2. Dataframe creator class (DldFlashDataframeCreatorExpress)
- class processor.DldFlashDataframeCreatorExpress.DldFlashProcessorExpress(runNumber=None, channels=None, settings=None, beamtime_dir=None, parquet_path=None, parquet_dir=None, beamtime_id=None, year=None, daq='fl1user2', silent=False)[source]
The class generates multiindexed multidimensional pandas dataframes from the new FLASH dataformat resolved by both macro and microbunches alongside electrons.
- property addChannels
Add new channels using a dict format defined by: “channel_name”: {
“format”: “per_pulse” | “per_train” | “per_electron”, “group_name”: “channel_group_path”, “slice”: “:”
}
- property availableChannels
Returns the channel names that are available for use, excluding pulseId, defined by the json file
- property channelsPerElectron
Returns a list of channels with per_electron format
- property channelsPerPulse
Returns a list of channels with per_pulse format, including all auxillary channels
- property channelsPerTrain
Returns a list of channels with per_train format
- concatenateChannels(h5_file, format_=None)[source]
Returns a concatenated pandas DataFrame for either all pulse resolved or all electron resolved channels.
- createDataframePerChannel(h5_file, channel)[source]

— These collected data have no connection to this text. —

(** [AlertHistoryRepository.Append]. *)
Definition history_Append (h : AlertHistory) : AM (option error) :=
  err ← on_bg bg_stmt;
  match err with
  | Some e => mret (Some (Wrap "appending alert history" e))
  | None =>
      _ ← st_modify (fun s => mkAlertState (al_bg s) (al_rules s) (al_history s ++ [h]) (al_fired s));
      mret None
  end.

(** [ListByRule] and [ListRecent]. *)
Definition history_limit (limit : Z) : nat := Z.to_nat (if (limit <=? 0)%Z then 50 else limit).

Definition history_List (orgID : uuid) (ruleID : option uuid) (limit : Z) : AM (result error (list AlertHistory)) :=
  err ← on_bg bg_stmt;
  match err with
  | Some e => mret (Err (Wrap "listing alert history" e))
  | None =>
      rows ← st_get al_history;
      mret (Ok (take (history_limit limit) (newest ah_CreatedAt
        (List.filter (fun h => bool_decide (ah_OrgID h = orgID) &&
           match ruleID with Some id => bool_decide (ah_AlertRuleID h = id) | None => true end) rows))))
  end.

(** ** Evaluating a rule *)

Definition auditLog (c : Checker) (correlationID action : string) (rule : AlertRule)
    (res errMsg : string) : AM unit :=
  if ck_security c then
    now ← on_bg bg_now;
    on_bg (LogAction (mkAuditEvent now correlationID (ar_UserID rule) action "alerting"
      (Some (params_of [("rule_id", uuid_String (ar_ID rule)); ("rule_name", ar_Name rule);
               ("target", ar_Target rule); ("check_type", ar_CheckType rule)]))
      res 0 (nofZ 0) "" errMsg))
  else mret tt.

Definition nl : string := String (ascii_of_N 10) "".

Definition alert_message (rule : AlertRule) (status message : string) : Message :=
  mkMessage ("[Akili Alert] " +:+ ar_Name rule +:+ " — " +:+ status)
    ("Alert: " +:+ ar_Name rule +:+ nl +:+ "Target: " +:+ ar_Target rule +:+ nl +:+
     "Status: " +:+ status +:+ " (was: " +:+ ar_LastStatus rule +:+ ")" +:+ nl +:+
     "Details: " +:+ message)
    [("alert_rule_id", uuid_String (ar_ID rule)); ("status", status);
     ("previous_status", ar_LastStatus rule); ("target", ar_Target rule); ("type", "alert")].
(* ===== verification/AlertingProps.v ===== *)
(** * What the alert checker guarantees

    When a check notifies, what it records, and what the SSRF filter of the HTTP check
    lets through ([Alerting]). *)

From Stdlib Require Import Ascii.
From S2P Require Import Prelude Text Config Domain SecurityManager Notification Alerting.

Section props.
Context {F P W : Type}.
Context `{!Num F} `{!ErrorText} `{!Render} `{!World W} `{!GoParams P} `{!HttpNet W} `{!CronParser}.
Context `{!MapRange uuid NotificationChannel} `{!MapRange uuid AlertRule}.
Context `{!MapRange uuid (option error)}.
Implicit Types (c : Checker W) (s : AlertState F P W) (rule : AlertRule).

(** ** What the steps leave alone *)

(** Messages sent and channels. *)
Definition bg_same (b b' : Bg F P W) : Prop := bg_sent b' = bg_sent b /\ bg_channels b' = bg_channels b.

Lemma bg_same_trans (b1 b2 b3 : Bg F P W) : bg_same b1 b2 -> bg_same b2 b3 -> bg_same b1 b3.
Proof. intros [] []. unfold bg_same. split; congruence. Qed.

Definition al_kept s s' : Prop :=
  al_rules s' = al_rules s /\ al_history s' = al_history s /\ al_fired s' = al_fired s /\
  bg_same (al_bg s) (al_bg s').

Lemma al_kept_trans s1 s2 s3 : al_kept s1 s2 -> al_kept s2 s3 -> al_kept s1 s3.
Proof. intros (? & ? & ? & ? & ?) (? & ? & ? & ? & ?). unfold al_kept, bg_same. split_and!; congruence. Qed.

Lemma alert_bg_run {A} (m : st (Bg F P W) A) s :
  on_bg m s = ((m (al_bg s)).1,
    mkAlertState (m (al_bg s)).2 (al_rules s) (al_history s) (al_fired s)).
Proof. unfold on_bg. by destruct (m (al_bg s)). Qed.

Lemma bg_now_run (b : Bg F P W) : bg_now b = ((w_now (bg_world b)).1, bg_set_world (w_now (bg_world b)).2 b).
Proof. unfold bg_now. by destruct (w_now _). Qed.

(** The steps that neither send nor change a channel. *)
Definition quiet {A} (m : st (Bg F P W) A) : Prop := forall b, bg_same b (m b).2.

Lemma quiet_now : quiet bg_now.
Proof. intros b. by rewrite bg_now_run. Qed.
Lemma quiet_uuid : quiet bg_uuid.
Proof. intros b. unfold bg_uuid. by destruct (w_uuid _). Qed.
Lemma quiet_correlationID : quiet bg_correlationID.
Proof. intros b. unfold bg_correlationID. by destruct (w_correlationID _). Qed.
Lemma quiet_stmt : quiet bg_stmt.
Proof. intros b. unfold bg_stmt. by destruct (w_db _). Qed.
Lemma quiet_log e : quiet (LogAction e).
Proof. done. Qed.
#[local] Hint Resolve quiet_now quiet_uuid quiet_correlationID quiet_stmt quiet_log : go.

Lemma alert_bg_kept {A} (m : st (Bg F P W) A) s0 : quiet m -> preserves (al_kept s0) (on_bg m).
Proof. intros Hm s Hs. rewrite alert_bg_run. eapply al_kept_trans; [exact Hs|]. by split_and!; [..|apply Hm]. Qed.
#[local] Hint Extern 1 (preserves _ (on_bg _)) => (apply alert_bg_kept; eauto 2 with go) : go.

Lemma alert_audit_kept c id a rule r e s0 : preserves (al_kept s0) (auditLog c id a rule r e).
Proof. unfold auditLog. preserve. Qed.
#[local] Hint Resolve alert_audit_kept : go.

Lemma decide_kept rule status s0 : preserves (al_kept s0) (decideNotify rule status).
Proof. unfold decideNotify. preserve. Qed.
#[local] Hint Resolve decide_kept : go.

Lemma on_bg_rows {A} (m : st (Bg F P W) A) s : quiet m -> al_kept s (on_bg m s).2.
Proof. intros Hm. by apply alert_bg_kept. Qed.

(** ** When a rule is due to notify *)

(** The status is bad and not the recorded one, the rule has channels and somebody to send,
    and a cooldown, counted from the last alert, is over at [now]. *)
Record alert_due c rule (status : string) (now : Time) : Prop := {
  due_bad : status = "alert" \/ status = "error";
  due_new : ar_LastStatus rule <> status;
  due_cool : forall t, ar_LastAlertedAt rule = Some t -> (0 < ar_CooldownS rule)%Z ->
    (t + wrap64 (ar_CooldownS rule * Second) <= now)%Z;
  due_channels : ar_ChannelIDs rule <> [];
  due_dispatcher : ck_dispatcher c <> None;
}.

(** The decision of the code, by the clock of the world. *)
Definition decided rule (status : string) (now : Time) : bool :=
  wants_notification rule status &&
  match cooldown_until rule with Some until_ => negb (time_Before now until_) | None => true end.

Definition can_notify c rule : bool :=
  match ck_dispatcher c with Some _ => 0 <? length (ar_ChannelIDs rule) | None => false end.

Lemma wants_notification_spec rule status :
  wants_notification rule status = true <-> (status = "alert" \/ status = "error") /\ ar_LastStatus rule <> status.
Proof.
  unfold wants_notification, bad_status, status_changed.
  rewrite andb_true_iff, !orb_true_iff, andb_true_iff, !negb_true_iff, !String.eqb_eq, !String.eqb_neq. split.
  - intros [Hb [[_ Hne]|E]]; (split; [done|]); [done|]. rewrite E. by destruct Hb as [->| ->].
  - intros [Hb Hne]. split; [done|]. destruct (String.eqb_spec (ar_LastStatus rule) ""); auto.
Qed.

Lemma due_spec c rule status now : decided rule status now && can_notify c rule = true <-> alert_due c rule status now.
Proof.
  unfold decided, can_notify. rewrite !andb_true_iff, wants_notification_spec. unfold cooldown_until, time_Before. split.
  - intros [[[Hb Hn] Hc] Hd]. destruct (ck_dispatcher c) eqn:Ed; [|done].
    split; [done|done| | |congruence].
    + intros t Ht Hpos. rewrite Ht in Hc. destruct (Z.ltb_spec 0 (ar_CooldownS rule)); lia.
    + intros E. by rewrite E in Hd.
  - intros [Hb Hn Hc Hch Hd]. split_and!; [done|done| |].
    + destruct (ar_LastAlertedAt rule) as [t|]; [|done]. destruct (Z.ltb_spec 0 (ar_CooldownS rule)); [|done].
      specialize (Hc t eq_refl). lia.
    + destruct (ck_dispatcher c); [|done]. by destruct (ar_ChannelIDs rule).
Qed.

Lemma decide_run rule status s :
  (decideNotify rule status s).1 = decided rule status (w_now (bg_world (al_bg s))).1.
Proof.
  unfold decideNotify, decided. destruct (wants_notification rule status); [|done].
  destruct (cooldown_until rule); [|done]. by rewrite st_bind_run, alert_bg_run, bg_now_run.
Qed.

(** ** The statements, when none of them fails *)

Context (Hdb : forall w : W, (w_db w).1 = None).

Lemma alert_stmt_ok s : exists b, bg_same (al_bg s) b /\
  on_bg bg_stmt s = (None, mkAlertState b (al_rules s) (al_history s) (al_fired s)).
Proof.
  exists (bg_stmt (al_bg s)).2. split; [apply quiet_stmt|]. rewrite alert_bg_run. f_equal.
  unfold bg_stmt. pose proof (Hdb (bg_world (al_bg s))) as Hw. by destruct (w_db _).
Qed.

Lemma RecordAlerted_run id s :
  exists now, al_rules (RecordAlerted id s).2 = alter (fun r => alerted r now) id (al_rules s) /\
    al_history (RecordAlerted id s).2 = al_history s /\ al_fired (RecordAlerted id s).2 = al_fired s /\
    bg_same (al_bg s) (al_bg (RecordAlerted id s).2).
Proof.
  unfold RecordAlerted. rewrite st_bind_run, alert_bg_run, bg_now_run. simpl. rewrite st_bind_run.
  match goal with |- context [on_bg bg_stmt ?x] => destruct (alert_stmt_ok x) as (b & Hb & ->) end. simpl. by eexists.
Qed.

Lemma RecordCheck_run id n st_ e s :
  exists now, al_rules (RecordCheck id n st_ e s).2 = alter (fun r => checked r n st_ e now) id (al_rules s) /\
    al_history (RecordCheck id n st_ e s).2 = al_history s /\ al_fired (RecordCheck id n st_ e s).2 = al_fired s /\
    bg_same (al_bg s) (al_bg (RecordCheck id n st_ e s).2).
Proof.
  unfold RecordCheck. rewrite st_bind_run, alert_bg_run, bg_now_run. simpl. rewrite st_bind_run.
  match goal with |- context [on_bg bg_stmt ?x] => destruct (alert_stmt_ok x) as (b & Hb & ->) end. simpl. by eexists.
Qed.

Lemma Append_run h s :
  al_rules (history_Append h s).2 = al_rules s /\
  al_history (history_Append h s).2 = al_history s ++ [h] /\
  al_fired (history_Append h s).2 = al_fired s /\ bg_same (al_bg s) (al_bg (history_Append h s).2).
Proof.
  unfold history_Append. rewrite st_bind_run. destruct (alert_stmt_ok s) as (b & Hb & ->). done.
Qed.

Returns a pandas DataFrame for a given channel name for a given file. The Dataframe contains the MultiIndex and returns depending on the channel’s format
- createDataframePerFile(file_path)[source]
Returns two pandas DataFrames constructed for the given file. The DataFrames contains the datasets from the iterable in the order opposite to specified by channel names. One DataFrame is pulse resolved and the other electron resolved.
- createMultiIndexPerElectron(h5_file)[source]
Creates an index per electron using pulseId for usage with the electron resolved pandas dataframe
- createMultiIndexPerPulse(train_id, np_array)[source]
Creates an index per pulse using a pulse resovled channel’s macrobunch ID, for usage with the pulse resolved pandas dataframe
- createNumpyArrayPerChannel(h5_file, channel)[source]
Returns a numpy Array for a given channel name for a given file
- readData(runs=None, ignore_missing_runs=False, settings=None, channels=None, beamtime_dir=None, parquet_path=None, beamtime_id=None, year=None, daq='fl1user2')[source]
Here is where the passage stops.